Putin and the unbearable hypocrisy of the West

By Nikos Mottas

Since the fall of the Soviet Union, western imperialism always seeks for a “boogeyman” in order to justify its crimes: In 1991 and 2003 it was Saddam Hussein, in 1998 it was Slobodan Milosevic, in 2001 Osama Bin Laden, in 2011 Muamar Qaddafi, in 2013 Bashar Al-Ashad and so on. 

During the last two years, as a consequence of the imperialist war in Ukraine, the role of the villain in global politics has been given to Russia's President, Vladimir Putin. 

The recent death of Alexei Navalny revived the anti-Putin tirade of western mainstream media. Once again, the US, NATO and EU are presenting themselves as the standard-bearers of the “free world” against “Russian authoritarianism”. Once again, the West is posing as the defender of “democracy” and “human rights” against Putin's dictatorship. What an unbearably shameful hypocrisy!

Vladimir Vladimirovich Putin, who today is portrayed by western leaders as a “dictator”, is one of their own. He is a political offspring of the capitalist counterrevolution in the Soviet Union. His political mentors include notorious anti-communists, like Boris Yeltsin and Anatoly Sobchak. Putin shares common values with all US Presidents and EU leaders; he is a proponent of free market economy and a devoted anti-communist.

The same West which today denounces Putin's “authoritarianism” is the same one that was celebrating his rise to power in August 1999. Back then, they were welcoming the “liberal” and “democratic” leader who was taking over as Russia's PM at the behest of the then President Yeltsin. A few months later, Putin was appointed and then elected President of the Russian Federation. His commitment to the liberalization of Russian economy was highly appreciated by western leaders who were competing over who would invite him first for an official visit.

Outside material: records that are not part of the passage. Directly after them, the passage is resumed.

Lemma restart_spec s id t :
  wheel_inv [] s -> clock_ok s -> timers s !! id = Some t ->
  urpc_timer_restart id s = Some (URPC_FAIL, s) \/
  exists s', urpc_timer_restart id s = Some (URPC_SUCCESS, s') /\ api_effect id s s'.
Proof.
  intros Hinv [Hck1 Hck2] Ht. unfold urpc_timer_restart. rewrite Ht. cbn [mbind option_bind].
  destruct (urpc_check_timer_magic t); simpl negb; simpl orb; cbv iota; [|by left].
  destruct (Z.eqb_spec (t_ticks t) 0) as [|Hz]; [by left|]. right.
  pose proof (wi_range _ _ Hinv _ _ Ht) as Hr.
  destruct (unlink_spec s id t Hinv Ht) as (s1 & -> & Hi1 & Hc1 & Hf1 & Hv1 & Hp1 & Ht1). cbn [mbind option_bind].
  assert (timers s1 !! id = Some (set_entry None t)) as Ht1' by (rewrite Ht1; apply lookup_insert_eq).
  unfold change_timer. rewrite Ht1'. cbn [mbind option_bind].
  pose proof Hc1 as (_ & _ & Ek & Ep). rewrite Ek, Ep. pose proof (wi_ticks _ _ Hinv). pose proof (wi_pending _ _ Hinv).
  cbn [set_entry t_ticks]. rewrite (u64_small (_ + _ + _)) by (unfold MAX_TICKS in *; lia).
  set (t' := set_end_ticks _ _).
  destruct (relink_spec s1 id (set_entry None t) t') as (s2 & lp & -> & Hi2 & Hc2 & Hf2 & Hv2 & Hp2 & Ht2 & Hg2 & _); try done.
  { simpl. lia. }
  { simpl. rewrite Ek. unfold URPC_WHEEL_LEVEL_SIZE, MAX_TICKS in *. lia. }
  cbn [mbind option_bind]. eexists. split; [done|]. split; simpl; try done.
  - destruct Hi2. by split.
  - etrans; done.
  - congruence.
  - intros i. rewrite Ht2, Ht1, insert_insert_eq. by eapply dom_insert.
  - intros i Hne. rewrite Ht2, Ht1, !lookup_insert_ne by done. done.
  - right. congruence.
Qed.

Lemma wheel_inv_pool X s m : wheel_inv X s -> wheel_inv X (set_pool m s).
Proof. intros []. by split. Qed.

After all, anti-communism, like capital, tends to unite all those who work for the exploitation of the working masses.

Valentin Yumashev, one of Yeltsin's most trusted aids, played an important role in Putin becoming President. During a BBC interview, Yumachev said that Yeltsin “had several candidates in mind, like Boris Nemtsov, Sergei Stepashin and Nikolai Aksenenko. Yeltsin and I talked a lot about possible successors. At one point we discussed Putin. Yeltsin asked me: 'What do you think about Putin?' I think he's a superb candidate, I replied. I think you should consider him. It's clear from the way he does his job that he's ready for more difficult tasks" (…) The fact that he was ex-KGB meant nothing. Putin had shown himself to be a liberal and a democrat, who wanted to continue market reforms”.

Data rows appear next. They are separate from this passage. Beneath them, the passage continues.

(* ===== verification/UmsConn.v ===== *)
(** * UMS connections (src/usock/ums/kmod/ums/io: ums_tx.c, ums_rx.c, ums_cdc.c)

    The data path of a UMS socket.  A sender copies user data into its send ring
    ([sndbuf]), writes it with one-sided remote writes into the receive ring of the
    peer ([rmb]), and announces it with the immediate data of the last write; the
    receiver copies data out and acknowledges it with CDC messages that carry its
    consumer cursor.  Urgent data uses a plain write followed by a CDC message.

    An [endpoint] is a connection with its socket and link.  [sq] is the send queue
    of the link: work requests that were posted and not yet executed; [post_results]
    gives the results of the next posts (a post succeeds when it is empty).
    Handlers run under the socket lock and are one step each.  [None] is an access
    outside a buffer.  Buffer sizes are positive C ints below 2^30, so the casts
    between int, u32 and size_t of lengths are identities; cursors keep their
    widths.  Reference counts, wait queues, wake-ups and counters are omitted;
    sockets are non-blocking (a blocking call is a series of non-blocking ones).
    The segment of the peer stays imported ([conn->tseg] is set), and the link carries
    one connection.  Splicing to pipes is not modelled. *)

From S2P Require Import Prelude Memory UmsCursor UmsWr.

Definition EAGAIN : Z := 11.
Definition EFAULT : Z := 14.
Definition EINVAL : Z := 22.
Definition EMSGSIZE : Z := 90.
Definition ECONNABORTED : Z := 103.
Definition ECONNRESET : Z := 104.
Definition ENOTCONN : Z := 107.
Definition INT_MAX : Z := 2147483647.
Definition UMS_CONN_ID_MASK : Z := 4194303.

(** The error of a failed post. *)
Definition POST_ERR : Z := -5.

Inductive ums_urg_state := UMS_URG_VALID | UMS_URG_NOTYET | UMS_URG_READ.

#[export] Instance ums_urg_state_eq_dec : EqDecision ums_urg_state.
Proof. solve_decision. Defined.

Inductive ums_state :=
| UMS_ACTIVE | UMS_INIT | UMS_CLOSED | UMS_LISTEN | UMS_PEERCLOSEWAIT1 | UMS_PEERCLOSEWAIT2 | UMS_APPCLOSEWAIT1
| UMS_APPCLOSEWAIT2 | UMS_APPFINCLOSEWAIT | UMS_PEERFINCLOSEWAIT | UMS_PEERABORTWAIT | UMS_PROCESSABORT.

#[export] Instance ums_state_eq_dec : EqDecision ums_state.
Proof. solve_decision. Defined.

Record ums_cdc_producer_flags := {
  urg_data_present : bool;
  urg_data_pending : bool;
  cons_curs_upd_req : bool;
  write_blocked : bool
}.

Record ums_cdc_conn_state_flags := {
  peer_conn_abort : bool;
  peer_conn_closed : bool;
  peer_done_writing : bool
}.

(** Control information of one direction, in host byte order. *)
Record ums_host_cdc_msg := {
  seqno : Z;
  token : Z;
  prod : cursor;
  cons : cursor;
  prod_flags : ums_cdc_producer_flags;
  conn_state_flags : ums_cdc_conn_state_flags
}.

(** A CDC message, in network byte order. *)
Record ums_cdc_msg := {
  net_seqno : Z;
  net_token : Z;
  net_prod : net_cursor;
  net_cons : net_cursor;
  net_prod_flags : ums_cdc_producer_flags;
  net_conn_state_flags : ums_cdc_conn_state_flags;
  net_credits : Z
}.

(** Work requests: source segments in the send ring, offset in the peer's ring. *)
Inductive ubcore_jfs_wr :=
| WrWrite (id : Z) (src : list (Z * Z)) (dst : Z)
| WrWriteImm (id : Z) (src : list (Z * Z)) (dst : Z) (imm : Z)
| WrSend (id : Z) (msg : ums_cdc_msg).

Record ums_connection := {
  sndbuf : list Z;
  rmb : list Z;
  peer_rmbe_size : Z;
  peer_rmbe_space : Z;
  sndbuf_space : Z;
  bytes_to_rcv : Z;
  rmbe_update_limit : Z;
  local_tx_ctrl : ums_host_cdc_msg;
  local_rx_ctrl : ums_host_cdc_msg;
  local_tx_ctrl_fin : cursor;
  tx_curs_prep : cursor;
  tx_curs_sent : cursor;
  tx_curs_fin : cursor;
  rx_curs_confirmed : cursor;
  tx_cdc_seq : Z;
  tx_cdc_seq_fin : Z;
  conn_pend_tx_wr : Z;
  urg_curs : cursor;
  urg_state : ums_urg_state;
  urg_tx_pend : bool;
  urg_rx_skip_pend : bool;
  urg_rx_byte : Z;
  tx_in_release_sock : bool;
  tx_work : bool;  (* tx_work is scheduled *)
  cdc_tx_work : bool;  (* cdc_tx_work is scheduled *)
  close_work : bool;  (* close_work is queued *)
  killed : bool;
  freed : bool;
  conn_id : Z
}.

Record ums_sock := {
  sk_state : ums_state;
  sk_err : Z;
  send_shutdown : bool;
  rcv_shutdown : bool;
  sock_done : bool;  (* SOCK_DONE *)
  urginline : bool;  (* SOCK_URGINLINE *)
  corked : bool;  (* TCP_NAGLE_CORK of the TCP socket *)
  autocorking_size : Z
}.

Record endpoint := {
  conn : ums_connection;
  sk : ums_sock;
  lnk : ums_link;
  sq : list ubcore_jfs_wr;
  post_results : list bool
}.

Definition set_urg_data_present (v : bool) (f : ums_cdc_producer_flags) : ums_cdc_producer_flags :=
  {| urg_data_present := v; urg_data_pending := urg_data_pending f; cons_curs_upd_req := cons_curs_upd_req f;
     write_blocked := write_blocked f |}.
Definition set_urg_data_pending (v : bool) (f : ums_cdc_producer_flags) : ums_cdc_producer_flags :=
  {| urg_data_present := urg_data_present f; urg_data_pending := v; cons_curs_upd_req := cons_curs_upd_req f;
     write_blocked := write_blocked f |}.
Definition set_cons_curs_upd_req (v : bool) (f : ums_cdc_producer_flags) : ums_cdc_producer_flags :=
  {| urg_data_present := urg_data_present f; urg_data_pending := urg_data_pending f; cons_curs_upd_req := v;
     write_blocked := write_blocked f |}.
Definition set_write_blocked (v : bool) (f : ums_cdc_producer_flags) : ums_cdc_producer_flags :=
  {| urg_data_present := urg_data_present f; urg_data_pending := urg_data_pending f; cons_curs_upd_req :=
     cons_curs_upd_req f; write_blocked := v |}.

US President Bill Clinton, who met Putin for first time in 2000, agreed with Yumashev: “Putin has expressed a genuine commitment to economic reform”. When US and EU leaders talk about “economic reforms” we all know what they actually mean: More profitability for the monopolies, expansion of privatizations, complete dissolution of welfare state and further exploitation of the working class. That is exactly what Vladimir Putin did in Russia in the last 20 years.

Putin was the “good guy” and an ally of US, NATO and EU until 2007, when he publicly declared the strategic intention of the Russian bourgeoisie to assert more actively and aggressively its upgraded position in the international imperialist system and to expand Russian monopolies' interests in the rest of the world (3). What followed (armed conflict in Georgia, secession of South Osetia and Abhazia,  US-backed Euromaidan in Ukraine, annexation of Crimea by Russia, etc) led to the escalation of inter-imperialist competition between Moscow and the West. 

Today, the Euro-Atlantic imperialist bloc tries to draw false diving lines between the so-called “democratic” west and Russian “authoritarianism”. But the plain truth is that both sides are born and bred in the same capitalist system; both of them serve the same purpose which is the profitability of their own monopolies at the people's expense.

Two years since the beginning of the imperialist war in Ukraine, V.I. Lenin's words are more timely than ever before: “The working class, in case it is conscious, will not support any group of imperialistic predators”. 

* Nikos Mottas is the Editor-in-Chief of In Defense of Communism.